Abstract
The prevalence of multidrug-resistant Mycobacterium tuberculosis, the bacterium that causes tuberculosis, poses a significant public health challenge. While current drug combinations have been effective in controlling tuberculosis, the emergence of resistance greatly limits treatment options and highlights the need for new therapeutic approaches. Recent advances in metabolomics indicate that microorganisms, particularly fungi, harbour a vast and largely unexplored reservoir of unique chemical structures that could serve as potential drug candidates. However, no fungal secondary metabolite-derived drugs targeting mycobacterial infections have made it to clinical trials. This study aimed to employ a metabolomics strategy to profile secondary metabolites with anti-mycobacterial activity from marine endophytic fungi.
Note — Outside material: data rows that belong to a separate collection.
(** C24: [mach_port_get_set_status] of a space that is well formed and agrees with
    the ports whenever it is unlocked returns after at most [wordsize /
    PAGE_SIZE] turns, writes only within its buffer and leaves no kernel memory
    behind.  It fails exactly for the documented reasons; otherwise the result
    lists, each once, the receive rights of the space whose ports are in the
    named set. *)
Theorem get_set_status_members envs st name : names_ok its mask st -> gst_rely envs -> is_u32 name ->
  wordsize <= PAGE_SIZE mask * Z.of_nat (length envs) ->
  exists st' r res, mach_port_get_set_status its mask false envs st name = Some (st', r, res) /\
    region_empty r /\ names_ok its mask st' /\ gst_result envs st' name res.
Proof using Hits Hmask.
  intros Hok Hrely Hname Hfuel. pose proof (page_size_bounds mask Hmask) as (Hp & _).
  apply gst_loop_spec; [done|done|done|lia|apply Z.divide_refl|lia].
Qed.
End Members.
Definition port_type (null : bool) (st : rstate S) (name : Z) : option (rstate S * (kern_return + Z)) :=
  LET (st1, res) <- mach_port_type null st name ;;
  match res with
  | inl _ => Some (st1, inl KERN_INVALID_ARGUMENT)
  | inr type => LET t <- convert_port_type type ;; Some (st1, inr t)
  end.

Definition port_rename (null : bool) (env : obj_env) (st : rstate S) (old_name new_name : Z)
    : option (rstate S * (kern_return + unit)) :=
  old_call [KERN_NAME_EXISTS] (mach_port_rename null env st old_name new_name).

(** [mem] is the memory for the port and [table] for its requests. *)
Definition port_allocate (null : bool) (env : obj_env) (mem : option Z) (table : option dntable) (st : rstate S)
    : option (rstate S * (kern_return + Z)) :=
  if null then Some (st, inl KERN_INVALID_ARGUMENT)
  else
    LET (st1, res) <- old_call [KERN_RESOURCE_SHORTAGE] (ipc_port_alloc_compat dits env mem table st) ;;
    Some (st1, match res with inl kr => inl kr | inr (name, _) => inr name end).

Definition port_deallocate (null : bool) (st : rstate S) (name : Z) : option (rstate S * (kern_return + unit)) :=
  if null then Some (st, inl KERN_INVALID_ARGUMENT)
  else on_info st name (fun st1 ref type =>
    if Z.land type MACH_PORT_TYPE_PORT_OR_DEAD =? 0 then Some (st1, inl KERN_INVALID_ARGUMENT)
    else
      LET (st2, _) <- ipc_right_destroy dits try st1 name ref ;;
      Some (st2, inr tt)).

(** ** Receive rights *)

Definition port_set_backlog (null : bool) (st : rstate S) (name backlog : Z) : option (rstate S * (kern_return + unit)) :=
  if null || (backlog <=? 0) || (PORT_BACKLOG_MAX <? backlog) then Some (st, inl KERN_INVALID_ARGUMENT)
  else
    LET (st1, res) <- port_translate_compat st name ;;
    match res with
    | inl kr => Some (st1, inl kr)
    | inr port => LET st2 <- on_world (ipc_port_set_qlimit port backlog) st1 ;; Some (st2, inr tt)
    end.

(** Returns the previous backup port. *)
Definition port_set_backup (null : bool) (st : rstate S) (name backup : Z) : option (rstate S * (kern_return + Z)) :=
  if null then Some (st, inl KERN_INVALID_ARGUMENT)
  else
    let backup1 := if backup =? IP_DEAD then IP_NULL
                   else if negb (backup =? IP_NULL) then ip_pdsendm backup else backup in
    LET (st1, res) <- port_translate_compat st name ;;
    match res with
    | inl kr => Some (st1, inl kr)
    | inr port =>
        LET (w2, previous) <- ipc_port_pdrequest port backup1 (r_world st1) ;;
        let st2 := with_world w2 st1 in
        if negb (previous =? IP_NULL) then
          if ip_pdsendp previous then Some (st2, inr (ip_pdsend previous))
          (* a send-once right can't be returned in the reply message *)
          else Some (log [Notify_send_once previous] st2, inr IP_NULL)
        else Some (st2, inr previous)
    end.

Record port_statistics := mk_statistics {
  ps_enabled : Z; ps_num_msgs : Z; ps_backlog : Z; ps_ownership : bool; ps_receive_rights : bool
}.

(** Only the receiver sees true message counts. *)
Definition port_status (null : bool) (st : rstate S) (name : Z) : option (rstate S * (kern_return + port_statistics)) :=
  if null then Some (st, inl KERN_INVALID_ARGUMENT)
  else on_info st name (fun st1 ref type =>
    if Z.land type MACH_PORT_TYPE_PORT_OR_DEAD =? 0 then Some (st1, inl KERN_INVALID_ARGUMENT)
    else if bit type MACH_PORT_TYPE_RECEIVE then
      LET entry <- cs_entry (r_space st1) ref ;;
      let port := ev_object entry in
      ASSERT negb (port =? IP_NULL) ;;
      LET q0 <- w_ports (r_world st1) !! port ;;
      ASSERT ip_active q0 ;;
      LET (w2, enabled) <- port_set_name port (r_world st1) ;;
      LET q <- w_ports w2 !! port ;;
      Some (with_world w2 st1, inr (mk_statistics enabled (ip_msgcount q) (ip_qlimit q) true true))
    else Some (st1, inr (mk_statistics MACH_PORT_NULL (-1) 0 false false))).

(** ** Port sets *)

Definition port_set_allocate (null : bool) (env : obj_env) (mem : option Z) (st : rstate S) : option (rstate S * (kern_return + Z)) :=
  if null then Some (st, inl KERN_INVALID_ARGUMENT)
  else
    LET (st1, res) <- old_call [KERN_RESOURCE_SHORTAGE] (ipc_pset_alloc env mem st) ;;
    Some (st1, match res with inl kr => inl kr | inr (name, _) => inr name end).

Definition port_set_deallocate (null : bool) (st : rstate S) (name : Z) : option (rstate S * (kern_return + unit)) :=
  if null then Some (st, inl KERN_INVALID_ARGUMENT)
  else
    LET (st1, res) <- ipc_right_lookup_write st name ;;
    match res with
    | inl kr => Some (st1, inl kr)
    | inr ref =>
        LET entry <- cs_entry (r_space st1) ref ;;
        if Z.land (ev_bits entry) MACH_PORT_TYPE_PORT_SET =? 0 then Some (st1, inl KERN_INVALID_ARGUMENT)
        else
          LET (st2, kr) <- ipc_right_destroy dits try st1 name ref ;;
          ASSERT bool_decide (kr = KERN_SUCCESS) ;;
          Some (st2, inr tt)
    end.

Definition port_set_add (null : bool) (st : rstate S) (set_name port_name : Z) : option (rstate S * (kern_return + unit)) :=
  if null then Some (st, inl KERN_INVALID_ARGUMENT)
  else on_receiver st port_name (fun st1 port =>
    LET (s2, found) <- cs_lookup (r_space st1) set_name ;;
    let st2 := with_space s2 st1 in
    match found with
    | None => Some (st2, inl KERN_INVALID_ARGUMENT)
    | Some ref =>
        LET entry <- cs_entry s2 ref ;;
        if Z.land (ev_bits entry) MACH_PORT_TYPE_PORT_SET =? 0 then Some (st2, inl KERN_INVALID_ARGUMENT)
        else
          let pset := ev_object entry in
          ASSERT negb (pset =? IPS_NULL) ;;
          LET (st3, res) <- pset_move st2 port pset ;;
          match res with inl _ => None | inr _ => Some (st3, inr tt) end
    end).

Definition port_set_remove (null : bool) (st : rstate S) (name : Z) : option (rstate S * (kern_return + unit)) :=
  if null then Some (st, inl KERN_INVALID_ARGUMENT)
  else on_receiver st name (fun st1 port => pset_move st1 port IPS_NULL).

(** ** Rights of other tasks *)

Definition insert_error (kr : kern_return) : kern_return + unit :=
  match kr with
  | KERN_SUCCESS => inr tt
  | KERN_NAME_EXISTS | KERN_RESOURCE_SHORTAGE => inl kr
  | KERN_RIGHT_EXISTS => inl KERN_FAILURE
  | _ => inl KERN_INVALID_ARGUMENT
  end.

Definition port_insert_send (null : bool) (envs : list compat_env) (st : rstate S) (port name : Z)
    : option (rstate S * (kern_return + unit)) :=
  if null || negb (MACH_PORT_VALID name) || negb (IP_VALID port) then Some (st, inl KERN_INVALID_ARGUMENT)
  else
    LET (st1, kr) <- ipc_object_copyout_name_compat dits envs st port MACH_MSG_TYPE_PORT_SEND name ;;
    Some (st1, insert_error kr).

Definition port_insert_receive (null : bool) (envs : list compat_env) (st : rstate S) (port name : Z)
    : option (rstate S * (kern_return + unit)) :=
  if null || negb (MACH_PORT_VALID name) || negb (IP_VALID port) then Some (st, inl KERN_INVALID_ARGUMENT)
  else
    LET (st1, kr) <- ipc_object_copyout_name_compat dits envs st port MACH_MSG_TYPE_PORT_RECEIVE name ;;
    Some (st1, insert_error kr).

Definition port_extract_send (null : bool) (st : rstate S) (name : Z) : option (rstate S * (kern_return + Z)) :=
  if null then Some (st, inl KERN_INVALID_ARGUMENT)
  else old_call [] (ipc_object_copyin_compat st name false true).

Definition port_extract_receive (null : bool) (st : rstate S) (name : Z) : option (rstate S * (kern_return + Z)) :=
  if null then Some (st, inl KERN_INVALID_ARGUMENT)
  else old_call [] (ipc_object_copyin_compat st name true true).
End Compat.

(** ** Listing *)

Section CompatNames.
Context `{PC : PortConfig}.
Variables (its : list Z) (PAGE_MASK : Z).

(** The types are copied out into kernel memory, if there is room, and back. *)
Definition port_names (null room : bool) (envs : list names_env) (st : rstate kstate)
    : option (rstate kstate * (kern_return + list Z * list Z)) :=
  LET (st1, _, res) <- mach_port_names PAGE_MASK null envs st ;;
  match res with
  | inl kr => Some (st1, old_error [KERN_RESOURCE_SHORTAGE] (inl kr))
  | inr (names, types) =>
      if negb room then Some (st1, inl KERN_RESOURCE_SHORTAGE)
      else
        LET old <- mapM convert_port_type types ;;
        Some (st1, inr (names, old))
  end.

Definition port_set_status (null : bool) (envs : list gst_env) (st : rstate kstate) (name : Z)
    : option (rstate kstate * (kern_return + list Z)) :=
  LET (st1, _, res) <- mach_port_get_set_status its PAGE_MASK null envs st name ;;
  Some (st1, old_error [KERN_RESOURCE_SHORTAGE] res).
End CompatNames.
Lemma send_turn_net opt t opt' t' w' res : net (slack_at p) w ts sent got -> bit (msgh_bits m) MACH_MSGH_BITS_CIRCULAR = false ->
  send_turn th m opt t w = Some (w', res) ->
  net no_slack w' (foldl deliver_event (after_send th m opt' t' res ts) (w_log w')) (sent ++ accepted m res w)
    (got ++ (received (w_log w')).*1).
Proof using Hlog Hth.
  intros Hnet Hcirc Hs. unfold send_turn in Hs. fold p in Hs. unfold accepted. fold p.
  destruct (w_ports w !! p) as [q|] eqn:Hq; [|done].
  destruct (ip_active q) eqn:Ha; cbn [negb] in Hs.
  2:{ destruct (ip_check_unlock p _) as [w1|] eqn:Hc; [|done]. injection Hs as <- <-.
      destruct (send_dead_net q w1 Hnet Hq Ha Hc) as [Hn Hl]. cbn. rewrite Hl. cbn. rewrite !app_nil_r.
      rewrite delete_id by done. exact Hn. }
  destruct (send_now m opt q) eqn:Hnow.
  - rewrite Hcirc in Hs. destruct (send_deliver m p w) as [w1|] eqn:Hd; [|done]. injection Hs as <- <-.
    cbn [after_send]. rewrite delete_id by done. by eapply deliver_net.
  - unfold send_now in Hnow. apply orb_false_iff in Hnow as [Hnow _]. apply orb_false_iff in Hnow as [Hnow _]. apply Z.ltb_ge in Hnow.
    destruct (bit opt MACH_SEND_TIMEOUT && (t =? 0)); injection Hs as <- <-; cbn; rewrite ?Hlog; cbn; rewrite !app_nil_r.
    + rewrite delete_id by done. eapply net_full; [exact Hnet|unfold port_view; by rewrite Hq|done].
    + by apply send_wait_net.
Qed.
End Send.
Lemma drain_wakes n : forall mc v, stuck mc v n -> exists mc', rtc recv_step mc mc' /\ mc_threads mc' !! s = Some (At_send m0 opt0 t0 true).
Proof using.
  induction n as [|n IH]; intros mc v Hst; destruct (stuck_full mc v _ Hst) as (mq & Hq & Hn & Hcount & Hfull);
    destruct Hst as [Hinv Hpl Hv Ha (rest & Hf) Hth Hl Hc Hw _].
  { apply nil_length_inv in Hn. rewrite Hn in Hcount. cbn in Hcount. lia. }
  destruct (imq_messages mq) as [|m ms] eqn:Hmsgs; [done|]. cbn in Hn. injection Hn as Hn.
  destruct (receive_round mc _ mq m ms Hinv Hpl Hq Hmsgs) as (mc1 & v1 & Hst1 & Hsent & Hv1 & Ha1 & Hc1 & Hu1 & Hq1 & Hvs & Hv1' & Hts).
  assert (machine_inv mc1) as Hinv1 by (eapply reachable_rtc; [by apply recv_steps_steps|done]).
  assert (u32 (pv_count v1 - 1) = pv_count v1 - 1) as Hdec by (apply u32_small; unfold is_u32 in *; lia).
  destruct (decide (msgh_remote_port m = p)) as [Hm|Hm].
  - rewrite Hm in *. rewrite Hv in Hv1. injection Hv1 as <-. unfold finish_view in Hv1', Hts. rewrite Hf, Hdec in Hv1', Hts.
    destruct (Z.ltb_spec (pv_count v - 1) (pv_limit v)); cbn [fst snd wake_one] in Hv1', Hts.
    + exists mc1. split; [done|]. rewrite Hts.
      rewrite (deliver_alter _ (Thread_go s MACH_MSG_SUCCESS) s _ eq_refl Hth). by rewrite lookup_insert_eq.
    + destruct (IH mc1 (mk_pview (pv_active v) (pv_count v - 1) (pv_limit v) (s :: rest) (pv_set v))) as (mc2 & Hst2 & Hend).
      { constructor; try (by rewrite ?Hsent, ?Hts); [by eexists|]. cbn in *. by eexists. }
      exists mc2. split; [by etrans|done].
  - assert (mc_threads mc1 !! s = Some (At_send m0 opt0 t0 false) /\ count_pc (carries p) (mc_threads mc1) = 0 /\
      count_pc (sender_woken p) (mc_threads mc1) = 0) as (Hth1 & Hcar1 & Hwok1).
    { rewrite Hts. destruct (finish_view v1).2 as [sender|] eqn:Hfv; [|done]. cbn [wake_one]. unfold finish_view in Hfv.
      destruct (pv_blocked v1) as [|sender' rest'] eqn:Hbl; [done|]. destruct (_ <? _); [|done]. cbn in Hfv. injection Hfv as <-.
      destruct Hinv as [_ Hnet]. destruct (ni_ports _ _ _ _ _ _ Hnet _ v1 Hv1 Ha1) as (mq1 & _ & Hi).
      destruct (pi_waiting _ _ _ _ _ _ _ Hi sender') as (m1 & o1 & t1 & Hs1 & Hm1); [rewrite Hbl; apply list_elem_of_here|].
      destruct (ni_ports _ _ _ _ _ _ Hnet p v Hv Ha) as (mq2 & _ & Hi2).
      destruct (pi_waiting _ _ _ _ _ _ _ Hi2 s) as (m2 & o2 & t2 & Hs2 & Hm2); [rewrite Hf; apply list_elem_of_here|].
      rewrite Hth in Hs2. injection Hs2 as <- <- <-.
      destruct (wake_other (mc_threads mc) p s sender' _ m1 o1 t1 Hs1 ltac:(congruence) Hth) as (? & -> & ->); [|done].
      intros ->. rewrite Hth in Hs1. congruence. }
    destruct (IH mc1 v) as (mc2 & Hst2 & Hend).
    { constructor; try done; [by rewrite Hsent|by rewrite Hvs by congruence|by eexists|by eexists]. }
    exists mc2. split; [by etrans|done].
Qed.
End Drain.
We identified a marine-derived endophytic fungal isolate Engyodontium album using the internal transcribed spacer (ITS) ITS sequence region. The crude extracts of the marine fungal endophyte were evaluated for antimicrobial activity against Mycobacterium smegmatis MC2155; and displayed a minimum inhibitory concentration (MIC) of 31.25 μg/mL. Additionally, 16 putative secondary metabolites annotated from a feature-based molecular network of the bioactive fraction were identified using High-resolution Liquid Chromatography-Mass Spectrometry. The diverse profile of bioactive compounds included those previously reported to exhibit anti-mycobacterial activities, such as weak acids (e.g., linoleic acid) and phenylalanine derivatives (including N-acetyl-1-phenylalanine, N-(1-deoxy-1-fructosyl) phenylalanine, and phenylalanine–prolyl). Based on the observed activity against M. smegmatis and the presence of these various bioactive compounds, it can be concluded that this isolate has the potential to serve as a source of chemical scaffolds for the development of new and effective anti-tuberculosis drug candidates.
Keywords: Mycobacterium tuberculosis, marine endophytic fungi, secondary metabolite, untargeted metabolomics.